El comunicado de Errejón, un mea culpa intelectualizado, revela las debilidades y vergüenzas tras un lenguaje bizantino. Errejón ha convertido a las acusaciones de violencia machista en "una subjetividad tóxica que en el caso de los hombres el patriarcado multiplica". A veces las palabras muestran tanto como esconden. Sin palabras limpias y claras no se puede liderar. El 15-M quiso cambiarlo todo, incluido el lenguaje, y al final ha quedado secuestrado por el lenguaje. Poco ha cambiado. Nunca es fácil llevar la revolución a las instituciones.
El paso de la calle al poder, al menos al poder barcelonés, fue muy rápido y mal digerido, ciertamente por los poderes de siempre a la sombra, pero también por los propios protagonistas. Colau se va con un legado agridulce: las tan criticadas supermanzanas forman parte de lo mejor, al igual que las políticas sociales para recoser los barrios pobres; en la vivienda, en cambio, su gran campo de batalla, no ha logrado mucho. Y en cuanto a las decisiones estratégicas, deja dos manchas que minaron su nombre y que tienen nombres y apellidos: aceptar ser alcaldesa con los votos de Manuel Valls (el títere de las élites anticolauistas y antiindependentistas) y dar gratis los votos a Jaume Collboni para evitar el tándem del soberanismo tranquilo Trias-Maragall.

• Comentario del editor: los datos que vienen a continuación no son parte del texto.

(* ===== verification/CodecLogic.v ===== *)
(** * A small program logic for decoders and encoders

    [reads] and [writes] (see [Buffers]) with one rule per primitive of
    [Reader] and [Writer] and the composition rules; the codecs' round-trip
    theorems are derived with them.  The little- and big-endian loops of
    [read_le]/[write_le] are related to positional values here. *)

From S2P Require Import Prelude Buffers.
Open Scope Z_scope.

(** ** Positional values of byte sequences *)

Fixpoint le_val (bs : list byte) : Z :=
  match bs with
  | [] => 0
  | b :: bs' => u8_of b + 256 * le_val bs'
  end.

Definition be_val (bs : list byte) : Z := le_val (rev bs).

Lemma pow256 n : 2 ^ (8 * Z.of_nat n) = 256 ^ Z.of_nat n.
Proof. rewrite Z.pow_mul_r by lia. done. Qed.

Lemma pow256_S n : 256 ^ Z.of_nat (S n) = 256 * 256 ^ Z.of_nat n.
Proof. rewrite Nat2Z.inj_succ, Z.pow_succ_r by lia. done. Qed.

Lemma pow256_pos n : 0 < 256 ^ Z.of_nat n.
Proof. apply Z.pow_pos_nonneg; lia. Qed.

Lemma le_val_range bs : 0 <= le_val bs < 256 ^ Z.of_nat (length bs).
Proof.
  induction bs as [|b bs IH]; [done|].
  cbn [le_val length]. rewrite pow256_S. pose proof (u8_of_range b). lia.
Qed.

Lemma le_bytes_S n v :
  Writer.le_bytes (S n) v = byte_of v :: Writer.le_bytes n (v / 256).
Proof.
  unfold Writer.le_bytes. cbn [seq fmap list_fmap]. f_equal.
  rewrite <- seq_shift, <- list_fmap_compose. apply list_fmap_ext.
  intros _ i _. unfold compose. f_equal.
  rewrite !Z.shiftr_div_pow2 by lia.
  replace (8 * Z.of_nat (S i)) with (8 + 8 * Z.of_nat i) by lia.
  rewrite Z.pow_add_r by lia. change (2 ^ 8) with 256.
  by rewrite Z.div_div by (try apply Z.pow_pos_nonneg; lia).
Qed.

Lemma length_le_bytes n v : length (Writer.le_bytes n v) = n.
Proof. unfold Writer.le_bytes. by rewrite length_fmap, length_seq. Qed.

Lemma be_bytes_rev n v : Writer.be_bytes n v = rev (Writer.le_bytes n v).
Proof. unfold Writer.be_bytes, Writer.le_bytes. apply map_rev. Qed.

Lemma length_be_bytes n v : length (Writer.be_bytes n v) = n.
Proof. by rewrite be_bytes_rev, length_rev, length_le_bytes. Qed.

Lemma len_le_bytes n v : len (Writer.le_bytes n v) = Z.of_nat n.
Proof. unfold len. by rewrite length_le_bytes. Qed.

Lemma len_be_bytes n v : len (Writer.be_bytes n v) = Z.of_nat n.
Proof. unfold len. by rewrite length_be_bytes. Qed.

#[export] Hint Rewrite len_le_bytes len_be_bytes : len.

Lemma le_val_le_bytes n v : le_val (Writer.le_bytes n v) = v mod 256 ^ Z.of_nat n.
Proof.
  revert v. induction n as [|n IH]; intros v.
  - cbn. by rewrite Z.mod_1_r.
  - rewrite le_bytes_S. cbn [le_val]. rewrite IH, u8_of_byte_of, pow256_S.
    pose proof (pow256_pos n). rewrite Z.rem_mul_r by lia. done.
Qed.

Lemma le_bytes_le_val bs : Writer.le_bytes (length bs) (le_val bs) = bs.
Proof.
  induction bs as [|b bs IH]; [done|].
  cbn [length le_val]. rewrite le_bytes_S. pose proof (u8_of_range b) as Hb.
  f_equal.
  - apply u8_of_inj. rewrite u8_of_byte_of. lia.
  - replace ((u8_of b + 256 * le_val bs) / 256) with (le_val bs) by lia. apply IH.
Qed.

Lemma be_val_be_bytes n v : be_val (Writer.be_bytes n v) = v mod 256 ^ Z.of_nat n.
Proof. unfold be_val. rewrite be_bytes_rev, rev_involutive. apply le_val_le_bytes. Qed.

Lemma be_bytes_be_val bs : Writer.be_bytes (length bs) (be_val bs) = bs.
Proof.
  rewrite be_bytes_rev. unfold be_val. rewrite <- (length_rev bs).
  by rewrite le_bytes_le_val, rev_involutive.
Qed.

Lemma be_val_range bs : 0 <= be_val bs < 256 ^ Z.of_nat (length bs).
Proof. unfold be_val. rewrite <- length_rev. apply le_val_range. Qed.

(** The shift-and-or loops of [Reader] compute the positional values. *)

Lemma le_val_app a b : le_val (a ++ b) = le_val a + 256 ^ Z.of_nat (length a) * le_val b.
Proof.
  induction a as [|x a IH]; [cbn; lia|].
  cbn [app le_val length]. rewrite pow256_S, IH. lia.
Qed.

Lemma be_val_snoc a b : be_val (a ++ [b]) = 256 * be_val a + u8_of b.
Proof. unfold be_val. rewrite rev_app_distr. cbn. lia. Qed.

Lemma be_val_cons b bs : be_val (b :: bs) = u8_of b * 256 ^ Z.of_nat (length bs) + be_val bs.
Proof.
  unfold be_val. cbn [rev]. rewrite le_val_app, length_rev. cbn [le_val]. lia.
Qed.

Lemma lor_256 v b : Z.lor (Z.shiftl v 8) (u8_of b) = 256 * v + u8_of b.
Proof. pose proof (u8_of_range b). rewrite lor_disjoint by lia. lia. Qed.

Lemma le_loop_spec w raw done :
  w = 8 * Z.of_nat (length done + length raw) ->
  ReaderOps.le_loop w (Z.of_nat (length done)) raw (le_val done) = le_val (done ++ raw).
Proof.
  revert done. induction raw as [|b raw IH]; intros done Hw; cbn [ReaderOps.le_loop].
  - by rewrite app_nil_r.
  - assert (wrap w (Z.lor (le_val done) (wrap w (Z.shiftl (u8_of b) (8 * Z.of_nat (length done)))))
            = le_val (done ++ [b])) as ->.
    { pose proof (le_val_range done). pose proof (u8_of_range b).
      assert (0 <= le_val (done ++ [b]) < 2 ^ w).
      { pose proof (le_val_range (done ++ [b])) as Hr. rewrite length_app in Hr.
        cbn in Hr. split; [lia|]. eapply Z.lt_le_trans; [apply Hr|].
        subst w. rewrite pow256. apply Z.pow_le_mono_r; cbn [length]; lia. }
      rewrite le_val_app in *. cbn [le_val] in *. unfold wrap.
      assert (0 <= Z.shiftl (u8_of b) (8 * Z.of_nat (length done)) < 2 ^ w).
      { rewrite Z.shiftl_mul_pow2, pow256 by lia. lia. }
      rewrite (Z.mod_small (Z.shiftl _ _)) by lia.
      rewrite lor_high by (rewrite ?pow256; lia).
      rewrite pow256. rewrite Z.mod_small; lia. }
    replace (Z.of_nat (length done) + 1) with (Z.of_nat (length (done ++ [b])))
      by (rewrite length_app; cbn; lia).
    rewrite IH; [by rewrite <- app_assoc|]. rewrite Hw, length_app. cbn. lia.
Qed.

Lemma be_loop_spec w raw done :
  w = 8 * Z.of_nat (length done + length raw) ->
  ReaderOps.be_loop w raw (be_val done) = be_val (done ++ raw).
Proof.
  unfold ReaderOps.be_loop.
  revert done. induction raw as [|b raw IH]; intros done Hw; cbn [fold_left].
  - by rewrite app_nil_r.
  - assert (wrap w (Z.lor (wrap w (Z.shiftl (be_val done) 8)) (u8_of b)) = be_val (done ++ [b])) as ->.
    { pose proof (u8_of_range b). pose proof (be_val_range done).
      assert (0 <= be_val (done ++ [b]) < 2 ^ w).
      { pose proof (be_val_range (done ++ [b])) as Hr. rewrite length_app in Hr.
        cbn in Hr. split; [lia|]. eapply Z.lt_le_trans; [apply Hr|].
        subst w. rewrite pow256. apply Z.pow_le_mono_r; cbn [length]; lia. }
      rewrite be_val_snoc in *. unfold wrap.
      rewrite (Z.mod_small (Z.shiftl _ _)) by (rewrite Z.shiftl_mul_pow2 by lia; lia).
      rewrite lor_256. rewrite Z.mod_small; lia. }
    rewrite IH; [by rewrite <- app_assoc|]. rewrite Hw, length_app. cbn. lia.
Qed.

(** The same loop from any start value, where the register overflows. *)
Lemma be_loop_wrap w raw v :
  8 <= w -> 0 <= v < 2 ^ w ->
  ReaderOps.be_loop w raw v = (v * 256 ^ Z.of_nat (length raw) + be_val raw) mod 2 ^ w.
Proof.
  intros Hw. unfold ReaderOps.be_loop. revert v.
  induction raw as [|b raw IH]; intros v Hv; cbn [fold_left length].
  - cbn. rewrite Z.mod_small; lia.
  - assert (wrap w (Z.lor (wrap w (Z.shiftl v 8)) (u8_of b)) = (256 * v + u8_of b) mod 2 ^ w) as ->.
    { pose proof (u8_of_range b). unfold wrap. rewrite Z.shiftl_mul_pow2 by lia.
      replace w with (8 + (w - 8)) by lia. rewrite Z.pow_add_r, Z.mul_comm by lia.
      assert (0 < 2 ^ (w - 8)) by (apply Z.pow_pos_nonneg; lia).
      rewrite Z.mul_mod_distr_l by lia.
      replace (2 ^ 8 * (v mod 2 ^ (w - 8))) with (Z.shiftl (v mod 2 ^ (w - 8)) 8)
        by (rewrite Z.shiftl_mul_pow2 by lia; lia).
      rewrite lor_256. change (2 ^ 8) with 256.
      pose proof (Z.mod_pos_bound v (2 ^ (w - 8)) ltac:(lia)).
      rewrite Z.mod_small by lia.
      rewrite (Z.rem_mul_r _ 256 (2 ^ (w - 8))) by lia.
      replace ((256 * v + u8_of b) mod 256) with (u8_of b) by lia.
      replace ((256 * v + u8_of b) / 256) with v by lia. lia. }
    pose proof (Z.pow_pos_nonneg 2 w ltac:(lia) ltac:(lia)).
    rewrite IH by (apply Z.mod_pos_bound; lia).
    rewrite be_val_cons, pow256_S.
    rewrite Z.add_mod, Z.mul_mod_idemp_l, <- Z.add_mod by lia. f_equal. lia.
Qed.

(** ** The two judgements *)

Create HintDb reads.

Definition reads {A} (p : Dec A) (e k : list byte) (Q : A -> Prop) : Prop :=
  forall s b, exists a, p (Reader.mk s (e ++ k) b) = Ok (a, Reader.mk (s ++ e) k b) /\ Q a.

Definition writes (m : Enc unit) (e : list byte) : Prop :=
  forall w, m w = Some (tt, w ++ e).

(** ** Rules for decoders *)

Lemma reads_run {A} (p : Dec A) e (v : A) b :
  reads p e [] (eq v) -> p (Reader.make e b) = Ok (v, Reader.mk e [] b).
Proof. intros H. destruct (H [] b) as (a & Ha & <-). by rewrite app_nil_r in Ha. Qed.

Lemma reads_weaken {A} (p : Dec A) e k (P Q : A -> Prop) :
  reads p e k P -> (forall a, P a -> Q a) -> reads p e k Q.
Proof. intros H HPQ s b. destruct (H s b) as (a & Ha & HP). eauto. Qed.

Lemma reads_ret {A} (a : A) k (Q : A -> Prop) : Q a -> reads (dret a) [] k Q.
Proof. intros HQ s b. exists a. by rewrite app_nil_r. Qed.

Lemma reads_bind {A B} (p : Dec A) (q : A -> Dec B) e1 e2 k P Q :
  reads p e1 (e2 ++ k) P ->
  (forall a, P a -> reads (q a) e2 k Q) ->
  reads (dbind p q) (e1 ++ e2) k Q.
Proof.
  intros Hp Hq s b. destruct (Hp s b) as (a & Ha & HP).
  destruct (Hq a HP (s ++ e1) b) as (c & Hc & HQ).
  exists c. split; [|done]. unfold dbind. by rewrite <- app_assoc, Ha, Hc, app_assoc.
Qed.

Lemma reads_bind_nil {A B} (p : Dec A) (q : A -> Dec B) e k P Q :
  reads p e k P ->
  (forall a, P a -> reads (q a) [] k Q) ->
  reads (dbind p q) e k Q.
Proof.
  intros Hp Hq. rewrite <- (app_nil_r e). by eapply reads_bind.
Qed.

Al final, descabalgada, ella misma pone fin a su liderazgo con una elegante salida de escena. Ciao, cara.
¿Cuál es la situación en el independentismo? És de otra índole. Los liderazgos desgastados se resisten a dejar paso. Puigdemont, que había flirteado con quedar al margen de la bronca partidista, vuelve a tomar ahora ya sin subterfugios las riendas de Junts. Y Junqueras, que se había situado también en una especie de poderío en la sombra, presenta batalla interna para tomar el control total de una ERC abocada al cainismo más descarnado. Desde fuera, con la boca más grande o más pequeña, se les ve a uno y otro como líderes amortizados, confrontados, con más pasado que futuro. Lo que los catapulta no es el convencimiento de los suyos (en especial en el caso de Junqueras), sino la carencia de alternativas internas (en el caso de Puigdemont, sin amnistía y con exilio, se hace difícil el relevo). Corren el peligro, pues, de ser liderazgos enquistados que alarguen la agonía del movimiento independentista.
La réplica a los liderazgos caídos del 15-M y a los enquistados del independentismo son los liderazgos populistas de la extrema derecha, que, más que hablar claro, mienten y distorsionan con una claridad diáfana: Abascal y Orriols. La otra réplica son los liderazgos pragmáticos del socialismo en el poder, tanto Illa, que también habla claro –la Catalunya plural en España plural–, como Sánchez –o involución o yo–.